2006 Volvo XC70 D5 - appraised in Hexham (NE46 1PU - WBAC branch)
A 2006 Volvo XC70 D5 that was professionally appraised and bought by John James (owner of We Buy Cars) from a private seller earlier this month. The trade-buy figure John set at the time was £2,000. The car was then sold at cost to Connor, who works for us, and Connor became the registered owner. As the registered private owner of the car, Connor booked an online valuation with WBAC and took the car himself to the WBAC branch in Hexham (NE46 1PU) to see what they would offer. The WBAC online quote was £1,500. The in-branch offer, after a 10-minute appointment, was £800.61 net of admin fee. The £1,200 gap between John's documented professional trade appraisal and the WBAC in-branch net offer is the headline of this case study. This is one mystery shop on one car at one branch on one day. We are reporting what we observed, not making claims about WBAC's national practices.
This case study is a documented mystery shop, not a sale. Connor did not sell the car to WBAC. He took his own car (a 2006 XC70 D5 that John James had professionally appraised and sold to him at cost) to the WBAC branch in Hexham as a controlled test, captured the experience and the figures end to end, and walked away. Every claim below is supported by photographic evidence on file.
- A 2006 Volvo XC70 D5 professionally appraised at £2,000 by John James (owner of We Buy Cars Hexham, full-time car buyer since 2021) when We Buy Cars bought the car from a private seller earlier this month. We Buy Cars sold the car at cost to Connor, who works for us, and Connor became the registered owner. The £2,000 is a documented professional trade appraisal, not a guide or estimate.
- Online valuation of £1,500 issued by WBAC to Connor as a private seller, against reference WBAC 664206239, for an appointment at the Hexham branch (POD on Hexham, Maidens Walk, NE46 1PU). Documented in writing on the booking page.
- In-branch net offer of £800.61 after a 10-minute appointment, with an admin fee of £49.99 already deducted. Documented on the tablet offer screen.
- The car had a fresh MOT, full service history, and was mechanically sound at the time of the visit. The full service book was in the cabin throughout the appointment and was not opened.
- The deduction from £1,500 to £800.61 was justified by a Grade 4 (Noticeable condition) classification. The two reasons given were brake dust on the alloys and a small graze on the lower black plastic trim. Neither item constitutes damage.

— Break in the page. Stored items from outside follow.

(* ===== verification/Sample.v ===== *)
(** * A concrete run of the broker

    A toy instance of go-ethereum's conversions and a small database built with
    the operations of the store: one customer with an open session of 1000, one
    provider whose machine is registered by the device flow and whose offer,
    at rates 2, 3 and 5, is published on the chain.  The witnesses
    of the conditional theorems are evaluated on it. *)

From S2P Require Import Prelude GoStrings Price Router Receipt Messages Db Hex Auth Store Settlement Indexer.
From Stdlib Require Import Ascii.
Open Scope string_scope.
Open Scope list_scope.
Open Scope Z_scope.

Definition decode_hex (n : nat) (s : string) : bytes :=
  SetBytes n (default [] (DecodeString (TrimPrefix s "0x"))).

#[export] Instance toy_ethereum : Ethereum := {|
  Keccak256Hex s := hashHex (SetBytes 32 (string_bytes s));
  IsHexAddress s := (go_len s =? 42) && HasPrefix s "0x";
  HexToAddress := decode_hex 20;
  HexToHash := decode_hex 32;
  HashHex := hashHex;
  AddressHex := addressHex;
|}.

Definition customer_wallet := addressHex (replicate 20 17).
Definition provider_wallet := addressHex (replicate 20 34).
Definition contract_address := addressHex (replicate 20 51).
Definition session_id := hashHex (replicate 32 1).
Definition request_id := hashHex (replicate 32 2).

Definition sample_indexer : Indexer := mkIndexer contract_address 1 0 0 (addressHex (replicate 20 68)).
Definition sample_log : Log := mkLog 1 "0xb1" "0xt1" 0 [].
Definition sample_event (event : ChainEvent) (d : Db) : result Db :=
  applyEvent sample_indexer 10 sample_log event d.

Definition value_of (r : result Db) : Db := match r with Ok d => d | Err _ => empty_db end.

(** The device flow registers the provider's machine. *)
Definition device_code : string := Eval vm_compute in randomToken (replicate 32 9).
Definition user_code : string := Eval vm_compute in ToUpper (hex_bytes [222; 173; 190; 239]).
Definition machine_id : string := Eval vm_compute in randomID "mach" (replicate 12 7).

Definition db_1 : Db := Eval vm_compute in value_of (CreateAccount "customer" customer_wallet empty_db).
Definition db_2 : Db := Eval vm_compute in value_of (CreateAccount "provider" provider_wallet db_1).
Definition db_3 : Db := Eval vm_compute in
  value_of (snd <$> CreateDeviceAuthorization 1 (replicate 32 9) [222; 173; 190; 239] "rig" provider_wallet 100 db_2).
Definition db_4 : Db := Eval vm_compute in value_of (ApproveDeviceAuthorization 2 user_code "provider" db_3).
Definition db_5 : Db := Eval vm_compute in
  value_of (snd <$> ExchangeDeviceAuthorization 3 (replicate 12 7) (replicate 32 8) device_code db_4).

(** The provider bonds and publishes its offer, the customer opens a session. *)
Definition bond_event : ChainEvent := BondDeposited provider_wallet 100000.
Definition offer_event : ChainEvent :=
  OfferPublished provider_wallet (Keccak256Hex "o1") 1 (Keccak256Hex "llama") (Keccak256Hex "text") 2 3 5.
Definition session_event : ChainEvent := SessionOpened session_id customer_wallet 1000 99.
Definition db_6 : Db := Eval vm_compute in value_of (sample_event bond_event db_5).
Definition db_7 : Db := Eval vm_compute in value_of (sample_event offer_event db_6).
Definition db_8 : Db := Eval vm_compute in value_of (sample_event session_event db_7).

(** The provider's daemon advertises its capacity. *)
Definition sample_capacity : Capacity :=
  mkCapacity 1 [mkOfferCapacity "o1" "llama" 1 "ollama" (Keccak256Hex "o1") (Keccak256Hex "llama")
                  (Keccak256Hex "text") ["text"] "" "" ""].
Definition db_ready : Db := Eval vm_compute in
  value_of (ReconcileProviderCapacity 15 machine_id sample_capacity 1 contract_address db_8).

(** One request, from reservation to receipt. *)
Definition sample_reservation : InferenceReservation :=
  mkInferenceReservation request_id session_id "customer" machine_id "o1" 1 500 2000000 1000000 2000.
Definition sample_completion : Completion :=
  mkCompletion request_id session_id machine_id "o1" "llama" 1 1000000 1000000 1000
    (replicate 32 3) (replicate 32 4) 1700000000000000.
Definition sample_domain : ReceiptDomain :=
  mkReceiptDomain 1 contract_address (addressHex (replicate 20 85)) 250 1.

Definition db_reserved : Db := Eval vm_compute in value_of (ReserveInference 20 sample_reservation db_ready).
Definition db_accepted : Db := Eval vm_compute in value_of (TransitionRequest 21 request_id "accepted" db_reserved).
Definition db_streaming : Db := Eval vm_compute in value_of (TransitionRequest 22 request_id "streaming" db_accepted).
Definition db_completed : Db := Eval vm_compute in value_of (CompleteInference 23 sample_completion db_streaming).
Definition sample_prepared : result (Receipt * string * string * Db) := Eval vm_compute in
  PrepareReceipt 24 request_id sample_domain db_completed.
Definition db_prepared : Db := Eval vm_compute in value_of (snd <$> sample_prepared).
Definition sample_receipt : option Receipt := Eval vm_compute in
  match sample_prepared with Ok (r, _, _, _) => Some r | Err _ => None end.

Example sample_reserved : locked_amount session_id db_reserved = 17.
Proof. vm_compute. reflexivity. Qed.
Example sample_charged : locked_amount session_id db_prepared = 10.
Proof. vm_compute. reflexivity. Qed.

(** ** Witnesses of the authentication theorems *)
Lemma device_code_single_use_witness :
  exists machine token d', ExchangeDeviceAuthorization 3 (replicate 12 7) (replicate 32 8) device_code db_4
                           = Ok (machine, token, d')
  /\ ExchangeDeviceAuthorization 4 [] [] device_code d' = Err ErrAuthorizationConsumed.
Proof.
  do 3 eexists. split; [vm_compute; reflexivity|].
  eapply (device_code_single_use 3 (replicate 12 7) (replicate 32 8) device_code db_4).
  - split; [by apply NoDup_nil_2|]. intros m Hm. by apply elem_of_nil in Hm.
  - by repeat constructor.
  - by repeat constructor.
  - done.
  - vm_compute. reflexivity.
Defined.

Definition ticket_db : Db := Eval vm_compute in
  value_of (snd <$> CreateStreamTicket 1 (replicate 12 5) (replicate 24 6) "customer" 60 db_1).
Definition ticket : string := Eval vm_compute in
  credential (randomID "stream" (replicate 12 5)) (randomToken (replicate 24 6)).

Lemma stream_ticket_single_use_witness :
  exists account d', ConsumeStreamTicket 10 ticket ticket_db = Ok (account, d')
  /\ ConsumeStreamTicket 11 ticket d' = Err ErrAuthorizationConsumed.
Proof.
  do 2 eexists. split; [vm_compute; reflexivity|].
  eapply (stream_ticket_single_use 10 ticket ticket_db). vm_compute. reflexivity.
Defined.

(** A signature scheme whose signatures start with the address. *)
Definition toy_text_hash (message : bytes) : bytes := message.
Definition toy_recover (message signature : bytes) : option Address := Some (firstn 20 signature).
Definition challenge_db : Db := Eval vm_compute in
  value_of (snd <$> CreateWalletChallenge 1 [1] [2] "myference" "https://app" customer_wallet 1 60 db_1).
Definition challenge_id : string := Eval vm_compute in randomID "challenge" [1].
Definition wallet_signature : string := Eval vm_compute in
  "0x" +:+ hex_bytes (replicate 20 17 ++ replicate 45 0).

Lemma wallet_challenge_single_use_witness :
  exists session d', VerifyWalletChallenge toy_text_hash toy_recover 10 [3] [4] [5] challenge_id "https://app"
                       wallet_signature 3600 challenge_db = Ok (session, d')
  /\ VerifyWalletChallenge toy_text_hash toy_recover 11 [6] [7] [8] challenge_id "https://app"
       wallet_signature 3600 d' = Err ErrAuthorizationConsumed.
Proof.
  do 2 eexists. split; [vm_compute; reflexivity|].
  eapply (wallet_challenge_single_use toy_text_hash toy_recover 10 [3] [4] [5] challenge_id "https://app"
            wallet_signature 3600 challenge_db); [vm_compute; reflexivity|lia].
Defined.

Definition key_scope : KeyScope := mkKeyScope ["llama"] ["chat"] 500.
Definition key_db : Db := Eval vm_compute in
  value_of (snd <$> CreateAPIKey 1 [1] (replicate 32 2) "customer" key_scope db_1).
Definition key_token : string := Eval vm_compute in credential (randomID "key" [1]) (randomToken (replicate 32 2)).

Lemma AuthorizeAPIKey_iff_witness :
  AuthorizeAPIKey key_token "llama" "chat" 500 key_db
  = Ok (mkAPIKeyPrincipal (randomID "key" [1]) "customer" key_scope).
Proof.
  apply (AuthorizeAPIKey_iff key_token "llama" "chat" 500 key_db).
  - vm_compute. by apply NoDup_singleton.
  - exists (randomID "key" [1]), (randomToken (replicate 32 2)),
      (mkApiKeyRow (randomID "key" [1]) "customer" (digest (randomToken (replicate 32 2))) key_scope None 1).
    split_and!; try reflexivity.
    + vm_compute. apply elem_of_cons. by left.
    + right. apply elem_of_cons. by left.
    + apply elem_of_cons. by left.
Defined.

- The figure cannot be moved at branch. The staff member said: "price is given by computer on spot via market value plus checklist plus in house grading. Figure cannot be changed unless you boost grading by changing issues."
- This is not an attack piece. The system does what it says. It is fast, convenient, and consistent. The case study is published so sellers can see, in evidence form, what the experience produces in figures.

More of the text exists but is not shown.